▶ _Directions_: In the data that follows, give the number of lines containing the word "simpl". Offer no additional comment.
== Segment start ==
(** X7: the final cost is not negative and not above the cost of the
    medoid list that was drawn. *)
Theorem X7_final_cost_bounds (X k : pyobj) (choice M C : list nat) (cost b : R) :
  valid_input X k = true -> is_choice (n_rows X) (k_of k) choice ->
  returns X k choice (M, C, cost) -> cost_on X choice = Returned b ->
  (0 <= cost <= b)%R.
Proof.
  intros Hv Hc Hr Hb.
  destruct (returns_inv X k choice M C cost Hv Hc Hr) as ([fuel Ho] & _ & Hok & _).
  pose proof (D_of_square X) as Hsq. pose proof (k_of_pos X k Hv) as [Hk _].
  split.
  - pose proof (consistent_cost_of R 0%R Rplus Rltb (D_of X) (n_rows X) (k_of k)
                  Hsq Hk (M, cost) Hok) as E.
    simpl in E. rewrite <- E. apply cost_of_nonneg. apply D_of_nonneg.
  - destruct (optimizer_spec X k choice Hv Hc)
      as (fuel' & b' & tr & Hb' & _ & Ho' & _ & Hmono).
    assert (b' = b) by congruence. subst b'.
    pose proof (optimize_unique X choice fuel fuel' _ _ Ho Ho') as E.
    pose proof (non_increasing_last (choice, b) tr Hmono) as Hle.
    rewrite <- E in Hle. exact Hle.
Qed.

Lemma X7_witness :
  valid_input X_tie (PyInt 2) = true /\
  is_choice (n_rows X_tie) (k_of (PyInt 2)) [2; 1] /\
  returns X_tie (PyInt 2) [2; 1] ([2; 1], [0; 1; 0], 1%R) /\
  cost_on X_tie [2; 1] = Returned 1%R /\
  (0 <= 1 <= 1)%R.
Proof.
  assert (H1 : valid_input X_tie (PyInt 2) = true) by reflexivity.
  assert (H2 : is_choice (n_rows X_tie) (k_of (PyInt 2)) [2; 1]) by choice_ok.
  pose proof returns_X_tie as H3.
  assert (H4 : cost_on X_tie [2; 1] = Returned 1%R)
    by (unfold cost_on; rewrite D_X_tie; run_PAM; f_equal; lra).
  split; [exact H1|]. split; [exact H2|]. split; [exact H3|]. split; [exact H4|].
  exact (X7_final_cost_bounds X_tie (PyInt 2) [2; 1] [2; 1] [0; 1; 0] 1%R 1%R H1 H2 H3 H4).
Defined.

(** X8: the final cost and the labels agree: the final cost is the sum,
    over all points, of the distance from the point to the medoid that its
    label designates. *)
Theorem X8_final_cost_is_assigned_sum (X k : pyobj) (choice M C : list nat) (cost : R) :
  valid_input X k = true -> returns X k choice (M, C, cost) ->
  cost = np_sum 0%R Rplus (assigned_distances (D_of X) M C).
Proof.
  intros Hv [fuel Hr].
  destruct (cluster_PAM_returned_inv _ _ _ _ _ Hv Hr) as (st & _ & Hf).
  apply (finalize_cost_sum (D_of X) (fst st) M C cost Hf).
Qed.

Lemma X8_witness :
  valid_input X_tie (PyInt 2) = true /\
  returns X_tie (PyInt 2) [2; 1] ([2; 1], [0; 1; 0], 1%R) /\
  1%R = np_sum 0%R Rplus (assigned_distances (D_of X_tie) [2; 1] [0; 1; 0]).
Proof.
  assert (H1 : valid_input X_tie (PyInt 2) = true) by reflexivity.
  pose proof returns_X_tie as H2.
  split; [exact H1|]. split; [exact H2|].
  exact (X8_final_cost_is_assigned_sum X_tie (PyInt 2) [2; 1] [2; 1] [0; 1; 0] 1%R H1 H2).
Defined.

(** A draw that no single replacement improves is returned as it is. *)
Lemma fixed_draw_returned (X k : pyobj) (choice : list nat) (b : R) :
  valid_input X k = true -> is_choice (n_rows X) (k_of k) choice ->
  cost_on X choice = Returned b ->
  no_better_swap 0%R Rplus Rltb (D_of X) (n_rows X) choice b ->
  exists C, cluster_PAM 1 choice X k = completed (choice, C, b).
Proof.
  intros Hv Hc Hb Hnb.
  pose proof (D_of_square X) as Hsq. pose proof (k_of_pos X k Hv) as [Hk _].
  pose proof (optimize_fixed X k choice b Hv Hc Hb Hnb) as Ho.
  destruct (finalize_spec R 0%R Rplus Rltb (D_of X) (n_rows X) (k_of k) Hsq Hk
              choice Hc) as (C & Hf & _).
  assert (E : cost_of 0%R Rplus Rltb (D_of X) choice = b).
  { pose proof (is_choice_consistent X k choice Hv Hc) as [_ Hcost]. simpl in Hcost.
    unfold cost_on in Hb. congruence. }
  rewrite E in Hf. exists C.
  apply cluster_PAM_returns with (st := (choice, b)); assumption.
Qed.

(** X9: with [k] equal to the number of points every point is a medoid:
    the call ends after one pass and returns the drawn list itself, in the
    order drawn, with final cost zero. *)
Theorem X9_every_point_a_medoid (X k : pyobj) (choice : list nat) :
  valid_input X k = true -> is_choice (n_rows X) (k_of k) choice ->
  k_of k = n_rows X ->
  exists C, cluster_PAM 1 choice X k = completed (choice, C, 0%R).
Proof.
  intros Hv Hc Hkn.
  assert (Hall : forall i, i < n_rows X -> In i choice).
  { apply all_indices_drawn. rewrite Hkn in Hc. exact Hc. }
  apply fixed_draw_returned; try assumption.
  - pose proof (is_choice_consistent X k choice Hv Hc) as [_ Hcost]. simpl in Hcost.
    unfold cost_on. rewrite Hcost. f_equal.
    apply (cost_of_all_medoids (D_of X) (n_rows X));
      [apply D_of_square | apply D_of_nonneg | apply D_of_diag | exact Hall].
  - intros x c m' tc _ Hcn Hnin. exfalso. apply Hnin, Hall, Hcn.
Qed.

Lemma X9_witness :
  valid_input X_pair (PyInt 2) = true /\
  is_choice (n_rows X_pair) (k_of (PyInt 2)) [1; 0] /\
  k_of (PyInt 2) = n_rows X_pair /\
  exists C, cluster_PAM 1 [1; 0] X_pair (PyInt 2) = completed ([1; 0], C, 0%R).
Proof.
  assert (H1 : valid_input X_pair (PyInt 2) = true) by reflexivity.
  assert (H2 : is_choice (n_rows X_pair) (k_of (PyInt 2)) [1; 0]) by choice_ok.
  assert (H3 : k_of (PyInt 2) = n_rows X_pair) by reflexivity.
  split; [exact H1|]. split; [exact H2|]. split; [exact H3|].
  exact (X9_every_point_a_medoid X_pair (PyInt 2) [1; 0] H1 H2 H3).
Defined.

(** X11: when no replacement of a drawn medoid by a non-medoid costs
    strictly less than the drawn list, the call ends after one pass and
    returns the drawn list itself, in the order drawn, with its cost. *)
Theorem X11_optimal_draw_unchanged (X k : pyobj) (choice : list nat) (b : R) :
  valid_input X k = true -> is_choice (n_rows X) (k_of k) choice ->
  cost_on X choice = Returned b ->
  (forall x c M' tc,
     In x choice -> c < n_rows X -> ~ In c choice -> swapped choice x c M' ->
     cost_on X M' = Returned tc -> (b <= tc)%R) ->
  exists C, cluster_PAM 1 choice X k = completed (choice, C, b).
Proof.
  intros Hv Hc Hb Hnb. apply fixed_draw_returned; try assumption.
  intros x c m' tc Hx Hcn Hnin Hsw Hcost. apply Rltb_ge.
  apply (Hnb x c m' tc); assumption.
Qed.

Lemma X11_witness :
  valid_input X_pair (PyInt 1) = true /\
  is_choice (n_rows X_pair) (k_of (PyInt 1)) [1] /\
  cost_on X_pair [1] = Returned 1%R /\
  (forall x c M' tc,
     In x [1] -> c < n_rows X_pair -> ~ In c [1] -> swapped [1] x c M' ->
     cost_on X_pair M' = Returned tc -> (1 <= tc)%R) /\
  exists C, cluster_PAM 1 [1] X_pair (PyInt 1) = completed ([1], C, 1%R).
Proof.
  assert (H1 : valid_input X_pair (PyInt 1) = true) by reflexivity.
  assert (H2 : is_choice (n_rows X_pair) (k_of (PyInt 1)) [1]) by choice_ok.
  assert (H3 : cost_on X_pair [1] = Returned 1%R) by apply consistent_X_pair.
  assert (H4 : forall x c M' tc,
             In x [1] -> c < n_rows X_pair -> ~ In c [1] -> swapped [1] x c M' ->
             cost_on X_pair M' = Returned tc -> (1 <= tc)%R).
  { intros x c M' tc Hx Hc Hnin Hsw Hcost. apply Rltb_ge.
    apply (no_better_swap_X_pair x c M' tc); assumption. }
  split; [exact H1|]. split; [exact H2|]. split; [exact H3|]. split; [exact H4|].
  exact (X11_optimal_draw_unchanged X_pair (PyInt 1) [1] 1%R H1 H2 H3 H4).
Defined.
== Segment end ==
▶ _Result_: 3